My blog traffic has moderately increased by a visible amount according to the dashboard at https://deno.com/ and perhaps that is only a temporary boost as people check back to see if I have stopped blogging. And requests do not necessarily equal blog traffic, and I'm sure there are better ways to monitors my blog traffic than just by a single metric such as requests, but I have to get to writing the next reason so I'm going to move onto that reason.
The Internet is a blogging cemetary and there has been a pandemic of people who stopped updating their blogs. This has probably been true since blogging began, but it has only become more true over time. The challenge for live blogs these days is standing out in an Internet full of dead ones.

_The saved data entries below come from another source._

Definition getTLSConfig : Go (Config * option error) :=
  p <- get_params ;;
  let conf :=
    {| ClientAuth := VerifyClientCertIfGiven; CipherSuites := suites;
       Certificates := []; RootCAs := None; ClientCAs := None;
       InsecureSkipVerify := false |} in
  if negb (params.cert p =? "")%string && negb (params.key p =? "")%string then
    '(certPair, err) <- tls_LoadX509KeyPair (params.cert p) (params.key p) ;;
    match err with
    | Some e => ret (conf, Some e)
    | None =>
        let certPool : CertPool := [] in
        '(conf, certPool, err) <-
          (if negb (params.rootCA p =? "")%string then
             '(rcaPem, err) <- ioutil_ReadFile "./cert/rcaPem.pem" ;;
             match err with
             | Some e => ret (conf, certPool, Some e)
             | None =>
                 certPool <-
                   (if params.alwaysTrust p then
                      '(pool, ok) <- AppendCertsFromPEM certPool rcaPem ;;
                      if ok then ret pool
                      else panic "Failed to parse the Root Certificate"
                    else ret certPool) ;;
                 ret (with_RootCAs conf certPool, certPool, None)
             end
           else ret (conf, certPool, None)) ;;
        match err with
        | Some e => ret (conf, Some e)
        | None =>
            ret (with_InsecureSkipVerify (with_Certificates conf certPair certPool)
                   (params.alwaysTrust p), None)
        end
    end
  else ret (with_InsecureSkipVerify conf (params.alwaysTrust p), None).

(** *** [connect], lines 36-81 *)

Definition set_rawConn (c : option Conn) : Go unit :=
  set_this (fun t => {| rawConn := c; tlsConn := tlsConn t; ctrlConn := ctrlConn t;
                        params := params t; State := State t |}).
Definition set_tlsConn (c : option TLSConn) : Go unit :=
  set_this (fun t => {| rawConn := rawConn t; tlsConn := c; ctrlConn := ctrlConn t;
                        params := params t; State := State t |}).
Definition set_ctrlConn (c : option TextConn) : Go unit :=
  set_this (fun t => {| rawConn := rawConn t; tlsConn := tlsConn t; ctrlConn := c;
                        params := params t; State := State t |}).
Definition set_State (s : state) : Go unit :=
  set_this (fun t => {| rawConn := rawConn t; tlsConn := tlsConn t;
                        ctrlConn := ctrlConn t; params := params t; State := s |}).

Definition is_IMPLICIT (m : secure_mode) : bool :=
  match m with IMPLICIT => true | EXPLICIT => false end.
Definition is_EXPLICIT (m : secure_mode) : bool :=
  match m with EXPLICIT => true | IMPLICIT => false end.

Definition connect : Go (option FtpResponse * option error) :=
  p <- get_params ;;
  '(ipaddr, err) <- net_LookupIP (params.host p) ;;
  match err with
  | Some e => ret (None, Some e)
  | None =>
      ip0 <- index ipaddr 0 ;;
      let addr := ip0 ++ ":" ++ fmt.Sprintf_d (params.port p) in
      match time_ParseDuration (TIMEOUT W) with
      | Some e => ret (None, Some e)
      | None =>
      match time_ParseDuration (KEEPALIVE W) with
      | Some e => ret (None, Some e)
      | None =>
          err <-
            (if params.secure p && is_IMPLICIT (params.secureMode p) then
               '(conf, err) <- getTLSConfig ;;
               match err with
               | Some e => ret (Some e)
               | None =>
                   '(c, err) <- tls_DialWithDialer addr conf ;;
                   set_tlsConn c ;;;
                   match err with
                   | Some e => ret (Some e)
                   | None => set_ctrlConn (Some (OverTLS c)) ;;; ret None
                   end
               end
             else
               '(c, err) <- net_Dial addr ;;
               set_rawConn c ;;;
               match err with
               | Some e => ret (Some e)
               | None => set_ctrlConn (Some (OverRaw c)) ;;; ret None
               end) ;;
          match err with
          | Some e => ret (None, Some e)
          | None =>
              '(c, m, err) <- ctrlConn_ReadResponse 220 ;;
              match err with
              | Some e => ret (None, Some e)
              | None =>
                  set_State ONLINE ;;;
                  ret (Some {| command := ""; code := c; msg := m |}, None)
              end
          end
      end
      end
  end.

(** *** [secureUpgrade], lines 83-91 *)

Definition secureUpgrade : Go (option error) :=
  '(conf, err) <- getTLSConfig ;;
  match err with
  | Some e => ret (Some e)
  | None =>
      t <- get_this ;;
      c <- tls_Client (rawConn t) conf ;;
      set_tlsConn (Some c) ;;;
      set_ctrlConn (Some (OverTLS (Some c))) ;;;
      ret None
  end.

(** *** [Command], lines 169-187 *)

Definition Command (cmd : string) (expect : Z) : Go (option FtpResponse * option error) :=
  err <- ctrlConn_Cmd cmd ;;
  match err with
  | Some e => ret (None, Some e)
  | None =>
      '(c, m, err) <- ctrlConn_ReadResponse expect ;;
      match err with
      | Some e => ret (None, Some e)
      | None => ret (Some {| command := cmd; code := c; msg := m |}, None)
      end
  end.

(** *** [auth], lines 139-167 *)

Definition auth : Go (list (option FtpResponse) * option error) :=
  p <- get_params ;;
  let res : list (option FtpResponse) := [] in
  '(res, err) <-
    (if params.secure p && is_EXPLICIT (params.secureMode p) then
       '(r, err) <- Command "AUTH TLS" 234 ;;
       match err with
       | Some e => ret (res, Some e)
       | None =>
           let res := (res ++ [r])%list in
           err <- secureUpgrade ;;
           ret (res, err)
       end
     else ret (res, None)) ;;
  match err with
  | Some e => ret (res, Some e)
  | None =>
      '(r, err) <- Command ("USER " ++ params.user p) 331 ;;
      match err with
      | Some e => ret (res, Some e)
      | None =>
          let res := (res ++ [r])%list in
          '(r, err) <- Command ("PASS " ++ params.pass p) 230 ;;
          match err with
          | Some e => ret (res, Some e)
          | None => ret ((res ++ [r])%list, None)
          end
      end
  end.

(** *** [options], lines 189-218 *)

Definition options : Go (list (option FtpResponse) * option error) :=
  p <- get_params ;;
  '(r, err) <- Command "SYST" 215 ;;
  match err with
  | Some e => ret ([], Some e)
  | None =>
      let res := [r] in
      '(r, err) <- Command "FEAT" 211 ;;
      match err with
      | Some e => ret (res, Some e)
      | None =>
          let res := (res ++ [r])%list in
          '(r, err) <- Command "OPTS UTF8 ON" 200 ;;
          match err with
          | Some e => ret (res, Some e)
          | None =>
              let res := (res ++ [r])%list in
              '(res, err) <-
                (if params.secure p then
                   '(r, err) <- Command "PROT P" 200 ;;
                   match err with
                   | Some e => ret (res, Some e)
                   | None => ret ((res ++ [r])%list, None)
                   end
                 else ret (res, None)) ;;
              match err with
              | Some e => ret (res, Some e)
              | None =>
                  '(r, err) <- Command "TYPE I" 200 ;;
                  match err with
                  | Some e => ret (res, Some e)
                  | None => ret ((res ++ [r])%list, None)
                  end
              end
          end
      end
  end.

If you are having trouble thinking, it isn't because of the oxygen you were forced to stop breathing when you were made to wear a mask for two years. It's because you haven't sat down to write your thoughts down into your blog until you are thinking clearer. Blogging helps you get over that loss of oxygen and the ability to observe the teeth and nose of others by channeling your thoughts through your fingers into Vim where you can then save them to your disk, commit them to Git, and then if you are me deploy them to a fancy newfangled serverless environment where you can download my thoughts and try to read all of the way to the end of them without your eyes getting tired.
If you have set a rigerous bloggin schedule for yourself then you will force yourself to get up earlier, and make more coffee, and drink more coffee while you are giving your right hand a break from typing into Vim. [takes break to drink coffee] and then you will benefit in that you can make another couple of cups of coffee before you day even begins.
Meanwhile everyone else is sleeping because they went to bed late last night and didn't wake up early to blog. They used to say that early birds catch the worms, but really waking up early means you get to drink my coffee while you are generating your blog content.
After CovID++ everything is closed because of insane rental prices which are probably driven more by investor greed than epidemics, and I'm sure there is nothing that drives an pandemic more than forcing everyone out of houses in the winter. But no one can stop your from writing into your blog except yourself and perhaps living in a part of the world where freedom of expression is discouraged. And because the Internet is a free and open place then you can publish your blog on the Internet and people everywhere can read it simply by doing a DNS query that forwards to where your blog is hosted.
If you post more posts then people who write posts elsewhere will have more places to create hyperlinks that link to your blog. Really, I think this wasn't such a good reason, but I wrote it so I'm going to write a paragraph about what it is about even if I'm not entirely convinced it was a good reason when I wrote it a half an hour ago.
In the past it's led to more opportunuties so it could very well be that blogging can lead to more opportunities in the future.